Work item: Beneath this task are records; print exactly the stretch of them from the line with "r (FailWorker e))" through the line with "[(w1, CallDispatch worker", both ends included.

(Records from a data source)
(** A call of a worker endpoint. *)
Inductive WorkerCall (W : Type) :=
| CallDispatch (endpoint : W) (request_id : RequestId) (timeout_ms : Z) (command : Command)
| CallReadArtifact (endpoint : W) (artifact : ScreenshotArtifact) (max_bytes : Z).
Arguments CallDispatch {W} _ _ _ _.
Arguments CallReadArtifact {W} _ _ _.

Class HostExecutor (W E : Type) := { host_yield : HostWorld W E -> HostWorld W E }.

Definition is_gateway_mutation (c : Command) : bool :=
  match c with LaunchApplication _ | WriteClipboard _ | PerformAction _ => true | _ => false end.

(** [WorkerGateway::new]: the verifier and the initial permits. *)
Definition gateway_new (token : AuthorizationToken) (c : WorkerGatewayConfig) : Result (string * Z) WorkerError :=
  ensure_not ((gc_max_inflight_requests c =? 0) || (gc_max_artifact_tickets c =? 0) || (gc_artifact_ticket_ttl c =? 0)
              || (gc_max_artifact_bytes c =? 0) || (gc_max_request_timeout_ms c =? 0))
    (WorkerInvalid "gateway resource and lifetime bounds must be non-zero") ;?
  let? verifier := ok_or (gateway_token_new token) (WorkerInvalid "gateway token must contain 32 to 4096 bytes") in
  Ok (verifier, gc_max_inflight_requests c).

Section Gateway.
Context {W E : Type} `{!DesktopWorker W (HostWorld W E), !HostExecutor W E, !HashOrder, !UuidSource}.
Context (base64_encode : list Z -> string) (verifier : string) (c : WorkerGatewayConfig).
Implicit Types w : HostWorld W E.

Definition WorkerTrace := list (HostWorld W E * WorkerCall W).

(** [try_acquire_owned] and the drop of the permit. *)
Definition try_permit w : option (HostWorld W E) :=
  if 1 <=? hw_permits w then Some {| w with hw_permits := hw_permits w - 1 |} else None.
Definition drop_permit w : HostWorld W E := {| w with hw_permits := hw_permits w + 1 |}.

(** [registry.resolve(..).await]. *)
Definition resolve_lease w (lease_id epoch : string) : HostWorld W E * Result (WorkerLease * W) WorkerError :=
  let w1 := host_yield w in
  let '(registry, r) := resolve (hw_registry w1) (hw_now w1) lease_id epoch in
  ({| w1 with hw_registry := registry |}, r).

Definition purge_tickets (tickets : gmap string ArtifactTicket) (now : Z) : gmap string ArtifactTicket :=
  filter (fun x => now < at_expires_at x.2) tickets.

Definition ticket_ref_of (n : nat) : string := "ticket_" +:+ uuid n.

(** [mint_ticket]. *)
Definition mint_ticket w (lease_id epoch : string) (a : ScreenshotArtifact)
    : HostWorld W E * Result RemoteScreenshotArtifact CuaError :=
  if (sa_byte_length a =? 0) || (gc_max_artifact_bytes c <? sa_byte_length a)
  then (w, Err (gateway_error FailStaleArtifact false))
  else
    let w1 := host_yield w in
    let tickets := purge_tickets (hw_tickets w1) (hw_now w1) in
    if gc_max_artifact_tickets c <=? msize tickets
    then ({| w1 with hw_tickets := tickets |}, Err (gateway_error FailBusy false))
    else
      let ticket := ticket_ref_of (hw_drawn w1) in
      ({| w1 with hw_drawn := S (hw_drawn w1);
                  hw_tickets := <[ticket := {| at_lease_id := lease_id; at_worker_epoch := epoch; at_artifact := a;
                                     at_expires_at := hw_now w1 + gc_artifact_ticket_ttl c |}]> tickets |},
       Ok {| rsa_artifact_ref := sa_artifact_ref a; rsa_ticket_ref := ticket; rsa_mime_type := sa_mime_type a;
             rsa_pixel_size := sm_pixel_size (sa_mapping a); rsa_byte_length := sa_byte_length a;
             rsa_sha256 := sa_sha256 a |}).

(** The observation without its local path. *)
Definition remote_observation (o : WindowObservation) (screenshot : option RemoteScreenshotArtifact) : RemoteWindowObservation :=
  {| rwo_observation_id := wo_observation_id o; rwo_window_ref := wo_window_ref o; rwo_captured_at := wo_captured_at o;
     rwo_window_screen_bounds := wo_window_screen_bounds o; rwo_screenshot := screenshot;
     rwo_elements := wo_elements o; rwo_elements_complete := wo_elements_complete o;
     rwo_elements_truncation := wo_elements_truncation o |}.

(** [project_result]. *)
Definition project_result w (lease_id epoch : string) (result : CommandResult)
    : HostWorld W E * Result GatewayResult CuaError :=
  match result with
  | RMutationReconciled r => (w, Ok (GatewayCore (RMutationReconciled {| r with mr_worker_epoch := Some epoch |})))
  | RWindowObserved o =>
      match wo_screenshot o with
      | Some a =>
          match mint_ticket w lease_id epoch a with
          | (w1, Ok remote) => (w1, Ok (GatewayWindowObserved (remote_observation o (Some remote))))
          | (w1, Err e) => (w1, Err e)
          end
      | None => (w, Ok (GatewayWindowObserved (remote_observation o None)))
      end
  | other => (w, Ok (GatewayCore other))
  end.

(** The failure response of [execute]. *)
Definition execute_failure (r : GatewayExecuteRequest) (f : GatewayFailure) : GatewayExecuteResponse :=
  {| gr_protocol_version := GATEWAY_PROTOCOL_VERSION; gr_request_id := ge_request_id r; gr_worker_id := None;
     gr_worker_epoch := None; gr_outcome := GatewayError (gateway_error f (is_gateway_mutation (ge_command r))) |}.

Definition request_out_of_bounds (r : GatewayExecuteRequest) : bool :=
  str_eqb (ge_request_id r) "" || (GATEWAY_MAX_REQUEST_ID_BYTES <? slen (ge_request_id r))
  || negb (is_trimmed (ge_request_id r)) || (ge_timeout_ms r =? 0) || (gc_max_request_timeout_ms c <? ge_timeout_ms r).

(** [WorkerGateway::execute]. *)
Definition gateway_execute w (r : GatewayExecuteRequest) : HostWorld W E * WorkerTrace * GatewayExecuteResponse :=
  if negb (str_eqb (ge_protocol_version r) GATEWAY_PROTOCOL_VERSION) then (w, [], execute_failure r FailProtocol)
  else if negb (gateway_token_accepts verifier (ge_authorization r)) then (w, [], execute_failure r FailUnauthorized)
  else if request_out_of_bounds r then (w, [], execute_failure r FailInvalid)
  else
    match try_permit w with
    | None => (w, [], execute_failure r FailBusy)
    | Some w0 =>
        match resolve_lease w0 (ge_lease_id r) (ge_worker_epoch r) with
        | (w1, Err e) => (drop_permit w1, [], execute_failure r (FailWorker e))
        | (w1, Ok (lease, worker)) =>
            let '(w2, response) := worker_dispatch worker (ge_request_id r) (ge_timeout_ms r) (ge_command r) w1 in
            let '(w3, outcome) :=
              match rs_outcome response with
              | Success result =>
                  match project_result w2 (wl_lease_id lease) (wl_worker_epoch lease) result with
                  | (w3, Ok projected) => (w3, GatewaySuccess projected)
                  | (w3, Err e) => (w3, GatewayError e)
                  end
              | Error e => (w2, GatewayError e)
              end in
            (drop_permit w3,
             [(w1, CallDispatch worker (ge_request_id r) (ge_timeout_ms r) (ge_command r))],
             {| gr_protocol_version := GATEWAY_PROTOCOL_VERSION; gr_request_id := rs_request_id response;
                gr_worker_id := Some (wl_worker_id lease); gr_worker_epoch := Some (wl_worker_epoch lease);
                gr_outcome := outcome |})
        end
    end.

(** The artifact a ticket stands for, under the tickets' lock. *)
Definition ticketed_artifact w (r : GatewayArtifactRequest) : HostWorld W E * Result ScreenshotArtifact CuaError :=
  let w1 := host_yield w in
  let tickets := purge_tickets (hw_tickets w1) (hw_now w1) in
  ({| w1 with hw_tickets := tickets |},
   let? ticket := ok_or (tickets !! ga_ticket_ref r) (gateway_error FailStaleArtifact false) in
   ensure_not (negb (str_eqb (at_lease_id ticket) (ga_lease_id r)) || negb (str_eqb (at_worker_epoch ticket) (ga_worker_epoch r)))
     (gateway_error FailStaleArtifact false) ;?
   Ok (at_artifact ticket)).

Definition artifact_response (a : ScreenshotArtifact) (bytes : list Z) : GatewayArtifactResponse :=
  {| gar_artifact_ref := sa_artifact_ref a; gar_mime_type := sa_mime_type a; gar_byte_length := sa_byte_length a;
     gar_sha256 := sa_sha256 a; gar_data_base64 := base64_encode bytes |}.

Written answer:
        | (w1, Err e) => (drop_permit w1, [], execute_failure r (FailWorker e))
        | (w1, Ok (lease, worker)) =>
            let '(w2, response) := worker_dispatch worker (ge_request_id r) (ge_timeout_ms r) (ge_command r) w1 in
            let '(w3, outcome) :=
              match rs_outcome response with
              | Success result =>
                  match project_result w2 (wl_lease_id lease) (wl_worker_epoch lease) result with
                  | (w3, Ok projected) => (w3, GatewaySuccess projected)
                  | (w3, Err e) => (w3, GatewayError e)
                  end
              | Error e => (w2, GatewayError e)
              end in
            (drop_permit w3,
             [(w1, CallDispatch worker (ge_request_id r) (ge_timeout_ms r) (ge_command r))],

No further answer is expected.